## Task statement:
Repeat every record exactly.

Collected data entries:

──────

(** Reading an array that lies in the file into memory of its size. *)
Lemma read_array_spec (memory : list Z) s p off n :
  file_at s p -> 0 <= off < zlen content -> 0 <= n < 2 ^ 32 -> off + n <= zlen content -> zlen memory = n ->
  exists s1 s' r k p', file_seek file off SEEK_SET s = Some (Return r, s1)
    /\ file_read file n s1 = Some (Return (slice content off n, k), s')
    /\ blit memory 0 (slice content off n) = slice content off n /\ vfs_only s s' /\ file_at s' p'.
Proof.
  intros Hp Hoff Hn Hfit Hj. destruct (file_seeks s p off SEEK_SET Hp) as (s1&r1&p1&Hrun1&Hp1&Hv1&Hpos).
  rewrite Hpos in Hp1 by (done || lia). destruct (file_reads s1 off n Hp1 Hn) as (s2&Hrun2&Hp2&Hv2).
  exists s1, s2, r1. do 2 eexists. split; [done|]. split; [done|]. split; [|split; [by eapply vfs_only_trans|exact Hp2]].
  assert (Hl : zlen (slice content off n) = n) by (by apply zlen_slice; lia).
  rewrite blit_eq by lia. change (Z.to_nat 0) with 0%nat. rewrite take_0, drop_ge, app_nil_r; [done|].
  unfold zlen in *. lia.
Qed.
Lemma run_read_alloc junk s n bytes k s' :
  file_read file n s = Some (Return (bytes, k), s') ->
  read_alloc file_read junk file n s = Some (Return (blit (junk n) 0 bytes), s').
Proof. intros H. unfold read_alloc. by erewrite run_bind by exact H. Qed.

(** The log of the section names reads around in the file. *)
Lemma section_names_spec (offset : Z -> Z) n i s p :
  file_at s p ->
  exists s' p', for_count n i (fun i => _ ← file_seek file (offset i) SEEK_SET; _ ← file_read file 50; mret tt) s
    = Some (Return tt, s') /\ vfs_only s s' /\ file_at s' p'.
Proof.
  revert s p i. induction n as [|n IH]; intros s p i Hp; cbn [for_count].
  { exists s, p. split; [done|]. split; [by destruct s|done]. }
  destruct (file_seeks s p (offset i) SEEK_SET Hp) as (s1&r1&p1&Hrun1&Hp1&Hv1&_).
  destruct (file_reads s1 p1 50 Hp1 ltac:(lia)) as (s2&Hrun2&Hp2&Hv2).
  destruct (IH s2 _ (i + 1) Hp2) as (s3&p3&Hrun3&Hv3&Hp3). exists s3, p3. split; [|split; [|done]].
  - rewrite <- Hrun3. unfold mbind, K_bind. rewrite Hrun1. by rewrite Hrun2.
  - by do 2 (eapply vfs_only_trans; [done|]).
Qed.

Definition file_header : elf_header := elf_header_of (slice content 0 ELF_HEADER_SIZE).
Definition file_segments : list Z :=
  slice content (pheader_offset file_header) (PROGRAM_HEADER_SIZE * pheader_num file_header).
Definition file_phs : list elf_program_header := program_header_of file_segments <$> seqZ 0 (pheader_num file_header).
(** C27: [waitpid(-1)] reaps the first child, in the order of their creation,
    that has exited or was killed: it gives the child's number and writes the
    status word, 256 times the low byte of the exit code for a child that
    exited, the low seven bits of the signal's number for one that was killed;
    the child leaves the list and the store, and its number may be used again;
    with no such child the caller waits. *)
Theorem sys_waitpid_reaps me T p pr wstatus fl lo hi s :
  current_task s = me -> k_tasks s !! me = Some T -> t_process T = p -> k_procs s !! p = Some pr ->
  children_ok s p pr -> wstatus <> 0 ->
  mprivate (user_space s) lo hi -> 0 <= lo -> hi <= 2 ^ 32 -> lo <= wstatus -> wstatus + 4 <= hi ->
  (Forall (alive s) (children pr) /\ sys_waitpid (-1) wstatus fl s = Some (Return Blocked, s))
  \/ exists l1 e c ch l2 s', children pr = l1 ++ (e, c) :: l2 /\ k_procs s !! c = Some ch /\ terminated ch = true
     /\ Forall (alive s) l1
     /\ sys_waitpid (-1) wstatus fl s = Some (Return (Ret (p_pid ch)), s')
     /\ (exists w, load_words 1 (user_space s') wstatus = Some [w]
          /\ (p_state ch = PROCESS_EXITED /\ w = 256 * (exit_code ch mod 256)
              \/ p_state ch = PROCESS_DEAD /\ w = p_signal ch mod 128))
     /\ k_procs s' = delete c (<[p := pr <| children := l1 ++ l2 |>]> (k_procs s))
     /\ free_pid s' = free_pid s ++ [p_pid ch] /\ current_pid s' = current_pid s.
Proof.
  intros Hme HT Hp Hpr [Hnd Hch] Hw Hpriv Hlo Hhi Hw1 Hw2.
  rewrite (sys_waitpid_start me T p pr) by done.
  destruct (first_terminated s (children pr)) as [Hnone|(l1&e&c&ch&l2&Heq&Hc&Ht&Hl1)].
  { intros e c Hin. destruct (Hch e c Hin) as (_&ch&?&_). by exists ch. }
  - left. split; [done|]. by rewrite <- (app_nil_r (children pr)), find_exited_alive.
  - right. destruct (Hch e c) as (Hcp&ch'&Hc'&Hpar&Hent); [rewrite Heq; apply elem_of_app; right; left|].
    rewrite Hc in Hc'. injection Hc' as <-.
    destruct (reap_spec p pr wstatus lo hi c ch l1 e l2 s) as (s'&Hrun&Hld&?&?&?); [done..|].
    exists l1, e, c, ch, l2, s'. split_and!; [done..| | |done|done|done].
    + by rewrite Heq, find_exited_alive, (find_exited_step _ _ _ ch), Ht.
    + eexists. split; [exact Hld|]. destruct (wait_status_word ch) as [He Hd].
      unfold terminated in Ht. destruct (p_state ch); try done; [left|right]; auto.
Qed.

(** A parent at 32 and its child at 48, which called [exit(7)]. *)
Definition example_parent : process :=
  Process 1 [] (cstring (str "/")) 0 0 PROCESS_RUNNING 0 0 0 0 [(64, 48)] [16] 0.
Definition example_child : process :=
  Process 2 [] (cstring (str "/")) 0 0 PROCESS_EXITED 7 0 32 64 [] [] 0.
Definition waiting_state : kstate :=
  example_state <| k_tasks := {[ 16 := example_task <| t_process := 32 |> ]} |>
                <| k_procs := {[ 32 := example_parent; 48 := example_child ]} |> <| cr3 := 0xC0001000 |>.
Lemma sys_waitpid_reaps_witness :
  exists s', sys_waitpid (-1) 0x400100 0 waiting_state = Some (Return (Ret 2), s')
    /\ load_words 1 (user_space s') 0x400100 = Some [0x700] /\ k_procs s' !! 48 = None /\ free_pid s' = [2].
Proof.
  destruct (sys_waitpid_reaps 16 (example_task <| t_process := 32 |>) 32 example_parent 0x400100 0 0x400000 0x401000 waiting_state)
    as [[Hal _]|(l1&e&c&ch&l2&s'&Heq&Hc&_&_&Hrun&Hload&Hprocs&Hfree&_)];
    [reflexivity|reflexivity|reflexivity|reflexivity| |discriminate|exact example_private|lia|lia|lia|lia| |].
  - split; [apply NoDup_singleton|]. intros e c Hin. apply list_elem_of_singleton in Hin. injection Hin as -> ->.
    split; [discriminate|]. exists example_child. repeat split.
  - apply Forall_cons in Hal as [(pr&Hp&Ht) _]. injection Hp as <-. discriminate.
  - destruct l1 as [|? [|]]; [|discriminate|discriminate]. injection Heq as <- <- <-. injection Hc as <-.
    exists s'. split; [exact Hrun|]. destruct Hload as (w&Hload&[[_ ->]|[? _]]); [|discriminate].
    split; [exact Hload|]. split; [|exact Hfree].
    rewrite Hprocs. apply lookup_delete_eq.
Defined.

──────

## Output:
(** Reading an array that lies in the file into memory of its size. *)
Lemma read_array_spec (memory : list Z) s p off n :
  file_at s p -> 0 <= off < zlen content -> 0 <= n < 2 ^ 32 -> off + n <= zlen content -> zlen memory = n ->
  exists s1 s' r k p', file_seek file off SEEK_SET s = Some (Return r, s1)
    /\ file_read file n s1 = Some (Return (slice content off n, k), s')
    /\ blit memory 0 (slice content off n) = slice content off n /\ vfs_only s s' /\ file_at s' p'.
Proof.
  intros Hp Hoff Hn Hfit Hj. destruct (file_seeks s p off SEEK_SET Hp) as (s1&r1&p1&Hrun1&Hp1&Hv1&Hpos).
  rewrite Hpos in Hp1 by (done || lia). destruct (file_reads s1 off n Hp1 Hn) as (s2&Hrun2&Hp2&Hv2).
  exists s1, s2, r1. do 2 eexists. split; [done|]. split; [done|]. split; [|split; [by eapply vfs_only_trans|exact Hp2]].
  assert (Hl : zlen (slice content off n) = n) by (by apply zlen_slice; lia).
  rewrite blit_eq by lia. change (Z.to_nat 0) with 0%nat. rewrite take_0, drop_ge, app_nil_r; [done|].
  unfold zlen in *. lia.
Qed.
Lemma run_read_alloc junk s n bytes k s' :
  file_read file n s = Some (Return (bytes, k), s') ->
  read_alloc file_read junk file n s = Some (Return (blit (junk n) 0 bytes), s').
Proof. intros H. unfold read_alloc. by erewrite run_bind by exact H. Qed.

(** The log of the section names reads around in the file. *)
Lemma section_names_spec (offset : Z -> Z) n i s p :
  file_at s p ->
  exists s' p', for_count n i (fun i => _ ← file_seek file (offset i) SEEK_SET; _ ← file_read file 50; mret tt) s
    = Some (Return tt, s') /\ vfs_only s s' /\ file_at s' p'.
Proof.
  revert s p i. induction n as [|n IH]; intros s p i Hp; cbn [for_count].
  { exists s, p. split; [done|]. split; [by destruct s|done]. }
  destruct (file_seeks s p (offset i) SEEK_SET Hp) as (s1&r1&p1&Hrun1&Hp1&Hv1&_).
  destruct (file_reads s1 p1 50 Hp1 ltac:(lia)) as (s2&Hrun2&Hp2&Hv2).
  destruct (IH s2 _ (i + 1) Hp2) as (s3&p3&Hrun3&Hv3&Hp3). exists s3, p3. split; [|split; [|done]].
  - rewrite <- Hrun3. unfold mbind, K_bind. rewrite Hrun1. by rewrite Hrun2.
  - by do 2 (eapply vfs_only_trans; [done|]).
Qed.

Definition file_header : elf_header := elf_header_of (slice content 0 ELF_HEADER_SIZE).
Definition file_segments : list Z :=
  slice content (pheader_offset file_header) (PROGRAM_HEADER_SIZE * pheader_num file_header).
Definition file_phs : list elf_program_header := program_header_of file_segments <$> seqZ 0 (pheader_num file_header).
(** C27: [waitpid(-1)] reaps the first child, in the order of their creation,
    that has exited or was killed: it gives the child's number and writes the
    status word, 256 times the low byte of the exit code for a child that
    exited, the low seven bits of the signal's number for one that was killed;
    the child leaves the list and the store, and its number may be used again;
    with no such child the caller waits. *)
Theorem sys_waitpid_reaps me T p pr wstatus fl lo hi s :
  current_task s = me -> k_tasks s !! me = Some T -> t_process T = p -> k_procs s !! p = Some pr ->
  children_ok s p pr -> wstatus <> 0 ->
  mprivate (user_space s) lo hi -> 0 <= lo -> hi <= 2 ^ 32 -> lo <= wstatus -> wstatus + 4 <= hi ->
  (Forall (alive s) (children pr) /\ sys_waitpid (-1) wstatus fl s = Some (Return Blocked, s))
  \/ exists l1 e c ch l2 s', children pr = l1 ++ (e, c) :: l2 /\ k_procs s !! c = Some ch /\ terminated ch = true
     /\ Forall (alive s) l1
     /\ sys_waitpid (-1) wstatus fl s = Some (Return (Ret (p_pid ch)), s')
     /\ (exists w, load_words 1 (user_space s') wstatus = Some [w]
          /\ (p_state ch = PROCESS_EXITED /\ w = 256 * (exit_code ch mod 256)
              \/ p_state ch = PROCESS_DEAD /\ w = p_signal ch mod 128))
     /\ k_procs s' = delete c (<[p := pr <| children := l1 ++ l2 |>]> (k_procs s))
     /\ free_pid s' = free_pid s ++ [p_pid ch] /\ current_pid s' = current_pid s.
Proof.
  intros Hme HT Hp Hpr [Hnd Hch] Hw Hpriv Hlo Hhi Hw1 Hw2.
  rewrite (sys_waitpid_start me T p pr) by done.
  destruct (first_terminated s (children pr)) as [Hnone|(l1&e&c&ch&l2&Heq&Hc&Ht&Hl1)].
  { intros e c Hin. destruct (Hch e c Hin) as (_&ch&?&_). by exists ch. }
  - left. split; [done|]. by rewrite <- (app_nil_r (children pr)), find_exited_alive.
  - right. destruct (Hch e c) as (Hcp&ch'&Hc'&Hpar&Hent); [rewrite Heq; apply elem_of_app; right; left|].
    rewrite Hc in Hc'. injection Hc' as <-.
    destruct (reap_spec p pr wstatus lo hi c ch l1 e l2 s) as (s'&Hrun&Hld&?&?&?); [done..|].
    exists l1, e, c, ch, l2, s'. split_and!; [done..| | |done|done|done].
    + by rewrite Heq, find_exited_alive, (find_exited_step _ _ _ ch), Ht.
    + eexists. split; [exact Hld|]. destruct (wait_status_word ch) as [He Hd].
      unfold terminated in Ht. destruct (p_state ch); try done; [left|right]; auto.
Qed.

(** A parent at 32 and its child at 48, which called [exit(7)]. *)
Definition example_parent : process :=
  Process 1 [] (cstring (str "/")) 0 0 PROCESS_RUNNING 0 0 0 0 [(64, 48)] [16] 0.
Definition example_child : process :=
  Process 2 [] (cstring (str "/")) 0 0 PROCESS_EXITED 7 0 32 64 [] [] 0.
Definition waiting_state : kstate :=
  example_state <| k_tasks := {[ 16 := example_task <| t_process := 32 |> ]} |>
                <| k_procs := {[ 32 := example_parent; 48 := example_child ]} |> <| cr3 := 0xC0001000 |>.
Lemma sys_waitpid_reaps_witness :
  exists s', sys_waitpid (-1) 0x400100 0 waiting_state = Some (Return (Ret 2), s')
    /\ load_words 1 (user_space s') 0x400100 = Some [0x700] /\ k_procs s' !! 48 = None /\ free_pid s' = [2].
Proof.
  destruct (sys_waitpid_reaps 16 (example_task <| t_process := 32 |>) 32 example_parent 0x400100 0 0x400000 0x401000 waiting_state)
    as [[Hal _]|(l1&e&c&ch&l2&s'&Heq&Hc&_&_&Hrun&Hload&Hprocs&Hfree&_)];
    [reflexivity|reflexivity|reflexivity|reflexivity| |discriminate|exact example_private|lia|lia|lia|lia| |].
  - split; [apply NoDup_singleton|]. intros e c Hin. apply list_elem_of_singleton in Hin. injection Hin as -> ->.
    split; [discriminate|]. exists example_child. repeat split.
  - apply Forall_cons in Hal as [(pr&Hp&Ht) _]. injection Hp as <-. discriminate.
  - destruct l1 as [|? [|]]; [|discriminate|discriminate]. injection Heq as <- <- <-. injection Hc as <-.
    exists s'. split; [exact Hrun|]. destruct Hload as (w&Hload&[[_ ->]|[? _]]); [|discriminate].
    split; [exact Hload|]. split; [|exact Hfree].
    rewrite Hprocs. apply lookup_delete_eq.
Defined.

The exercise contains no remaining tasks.